* [Problem details] From the entries below, reproduce exactly the line containing "(BinaryModulation.m_real2bin", the line containing "(@modulation_follows_last_forward Demo.buffers Z", and every line in between, with nothing added.
========================================
(** X15: whatever sequence of [Forward] and [Backward] calls a new
    [BinaryModulation] goes through, afterwards [m_training] is the [train]
    argument of its last [Forward]; the modulation size of the expander and
    of the reducer and the value generator of the expander are the ones the
    creation parameters name for that mode; the framewise flag and the
    input range of the expander are the training ones in either mode; and
    the output shape of the reducer is the one given at creation. So after
    a [Forward] in training mode the expander is exactly as the constructor
    configured it, however often the object was switched to inference in
    between. (Given converters whose passes leave their parameters
    alone.) *)
Theorem modulation_follows_last_forward (create : creation)
    (passes : list BinaryModulation.pass) :
  BinaryModulation.configured create (BinaryModulation.last_mode passes)
    (BinaryModulation.run_passes passes (BinaryModulation.Create create))
  ∧ (BinaryModulation.last_mode passes = true →
     BinaryModulation.expander_matches
       (BinaryModulation.m_training_create (BinaryModulation.Create create))
       (BinaryModulation.run_passes passes (BinaryModulation.Create create))).
Proof.
  assert (Hconf : BinaryModulation.configured create (BinaryModulation.last_mode passes)
            (BinaryModulation.run_passes passes (BinaryModulation.Create create))).
  { unfold BinaryModulation.last_mode, BinaryModulation.run_passes.
    generalize (configured_Create create).
    generalize (BinaryModulation.Create create) true.
    induction passes as [|p passes IH]; intros self mode Hself; [done|].
    simpl. apply IH. destruct p as [x train|dy]; simpl.
    - by apply (configured_Forward create mode).
    - by apply configured_Backward. }
  split; [done|]. intros Hmode. rewrite Hmode in Hconf.
  destruct Hconf as (_ & Hsize & Hgen & _ & Hfw & Hlo & Hhi & _).
  unfold BinaryModulation.expander_matches.
  destruct (BinaryModulation.real2bin_param _). simpl in *. by subst.
Qed.

End BinaryModulation.

#[local] Instance demo_converter_laws : @ConverterLaws Demo.buffers Z Z Z Z Demo.converters.
Proof. by split. Qed.

Lemma modulation_follows_last_forward_witness :
  BinaryModulation.modulation_size
    (BinaryModulation.real2bin_param
       (BinaryModulation.m_real2bin
          (@BinaryModulation.run_passes Demo.buffers Z Z Demo.amp _ Z Z Demo.converters
             [BinaryModulation.pass_Forward (6 : @FrameBuffer Demo.buffers) true;
              BinaryModulation.pass_Forward (6 : @FrameBuffer Demo.buffers) false;
              BinaryModulation.pass_Backward (1 : @FrameBuffer Demo.buffers)]
             Demo.modulated)))
  = 7.
Proof.
  exact (proj1 (proj2 (proj1
           (@modulation_follows_last_forward Demo.buffers Z Z Demo.amp _ Z Z
              Demo.converters demo_converter_laws Demo.modulation
              [BinaryModulation.pass_Forward (6 : @FrameBuffer Demo.buffers) true;
               BinaryModulation.pass_Forward (6 : @FrameBuffer Demo.buffers) false;
               BinaryModulation.pass_Backward (1 : @FrameBuffer Demo.buffers)])))).
Defined.

End ModulationProofs.

(** ** Creation *)

Module CreationProofs.

Section StochasticLut.
Context `{Buffers} `{!CommandEnv}.
Context {Lut BatchNorm T : Type} `{!Model Lut} `{!Model BatchNorm}.
Variable N : Z.
Variable StochasticLutN_Create : Z → list Z → Lut.
Variable BatchNormalization_Create : @StochasticLut.bn_create_t T → BatchNorm.


End StochasticLut.

#[local] Existing Instance Demo.buffers.


Section SparseLutN.
Context {Lut BatchNorm Activation : Type}.
Variable StochasticLutN_Create : SparseLutN.create_t → Lut.
Variable batch_norm_new : BatchNorm.
Variable activation_new : Activation.


End SparseLutN.

End CreationProofs.

(** * Further properties of [Sequential] *)

Module SequentialFrameProofs.
Section Sequential.
Context `{Buffers} {Layer : Type} `{!Model Layer}.





End Sequential.


End SequentialFrameProofs.

(** * Properties of [NeuralNet] *)

Module NeuralNetProofs.
Import NeuralNet.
========================================
* [Reply]
       (BinaryModulation.m_real2bin
          (@BinaryModulation.run_passes Demo.buffers Z Z Demo.amp _ Z Z Demo.converters
             [BinaryModulation.pass_Forward (6 : @FrameBuffer Demo.buffers) true;
              BinaryModulation.pass_Forward (6 : @FrameBuffer Demo.buffers) false;
              BinaryModulation.pass_Backward (1 : @FrameBuffer Demo.buffers)]
             Demo.modulated)))
  = 7.
Proof.
  exact (proj1 (proj2 (proj1
           (@modulation_follows_last_forward Demo.buffers Z Z Demo.amp _ Z Z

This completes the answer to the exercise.